_Work instruction_
Once the records below have been read, copy them all out exactly.
___ Source information ___
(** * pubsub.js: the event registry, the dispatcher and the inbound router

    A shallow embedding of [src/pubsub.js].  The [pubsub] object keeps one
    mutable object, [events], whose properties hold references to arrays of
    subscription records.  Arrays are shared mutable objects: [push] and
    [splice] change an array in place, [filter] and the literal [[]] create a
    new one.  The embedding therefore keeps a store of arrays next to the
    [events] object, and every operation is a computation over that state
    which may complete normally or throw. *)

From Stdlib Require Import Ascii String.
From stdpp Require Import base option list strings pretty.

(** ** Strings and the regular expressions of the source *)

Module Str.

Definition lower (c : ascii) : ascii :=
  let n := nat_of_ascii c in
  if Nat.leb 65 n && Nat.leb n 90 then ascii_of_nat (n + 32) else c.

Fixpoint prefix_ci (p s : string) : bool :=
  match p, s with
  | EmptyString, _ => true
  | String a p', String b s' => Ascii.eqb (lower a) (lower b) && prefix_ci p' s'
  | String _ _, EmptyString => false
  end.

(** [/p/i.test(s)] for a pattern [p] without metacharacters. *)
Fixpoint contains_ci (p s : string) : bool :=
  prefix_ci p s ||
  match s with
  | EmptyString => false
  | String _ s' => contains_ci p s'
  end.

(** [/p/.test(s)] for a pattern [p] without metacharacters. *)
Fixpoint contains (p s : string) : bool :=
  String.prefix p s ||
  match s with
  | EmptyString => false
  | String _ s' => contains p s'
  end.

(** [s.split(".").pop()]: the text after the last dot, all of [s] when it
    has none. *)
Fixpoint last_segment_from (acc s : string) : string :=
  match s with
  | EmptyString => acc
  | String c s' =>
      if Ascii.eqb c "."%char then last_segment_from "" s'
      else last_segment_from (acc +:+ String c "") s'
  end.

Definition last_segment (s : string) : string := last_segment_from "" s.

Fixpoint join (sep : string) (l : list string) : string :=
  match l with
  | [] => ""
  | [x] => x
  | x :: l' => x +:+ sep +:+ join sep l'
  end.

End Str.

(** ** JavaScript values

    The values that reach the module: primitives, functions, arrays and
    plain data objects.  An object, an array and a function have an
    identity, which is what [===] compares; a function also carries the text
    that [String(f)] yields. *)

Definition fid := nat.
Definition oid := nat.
___
_Result of this task_
(** * pubsub.js: the event registry, the dispatcher and the inbound router

    A shallow embedding of [src/pubsub.js].  The [pubsub] object keeps one
    mutable object, [events], whose properties hold references to arrays of
    subscription records.  Arrays are shared mutable objects: [push] and
    [splice] change an array in place, [filter] and the literal [[]] create a
    new one.  The embedding therefore keeps a store of arrays next to the
    [events] object, and every operation is a computation over that state
    which may complete normally or throw. *)

From Stdlib Require Import Ascii String.
From stdpp Require Import base option list strings pretty.

(** ** Strings and the regular expressions of the source *)

Module Str.

Definition lower (c : ascii) : ascii :=
  let n := nat_of_ascii c in
  if Nat.leb 65 n && Nat.leb n 90 then ascii_of_nat (n + 32) else c.

Fixpoint prefix_ci (p s : string) : bool :=
  match p, s with
  | EmptyString, _ => true
  | String a p', String b s' => Ascii.eqb (lower a) (lower b) && prefix_ci p' s'
  | String _ _, EmptyString => false
  end.

(** [/p/i.test(s)] for a pattern [p] without metacharacters. *)
Fixpoint contains_ci (p s : string) : bool :=
  prefix_ci p s ||
  match s with
  | EmptyString => false
  | String _ s' => contains_ci p s'
  end.

(** [/p/.test(s)] for a pattern [p] without metacharacters. *)
Fixpoint contains (p s : string) : bool :=
  String.prefix p s ||
  match s with
  | EmptyString => false
  | String _ s' => contains p s'
  end.

(** [s.split(".").pop()]: the text after the last dot, all of [s] when it
    has none. *)
Fixpoint last_segment_from (acc s : string) : string :=
  match s with
  | EmptyString => acc
  | String c s' =>
      if Ascii.eqb c "."%char then last_segment_from "" s'
      else last_segment_from (acc +:+ String c "") s'
  end.

Definition last_segment (s : string) : string := last_segment_from "" s.

Fixpoint join (sep : string) (l : list string) : string :=
  match l with
  | [] => ""
  | [x] => x
  | x :: l' => x +:+ sep +:+ join sep l'
  end.

End Str.

(** ** JavaScript values

    The values that reach the module: primitives, functions, arrays and
    plain data objects.  An object, an array and a function have an
    identity, which is what [===] compares; a function also carries the text
    that [String(f)] yields. *)

Definition fid := nat.
Definition oid := nat.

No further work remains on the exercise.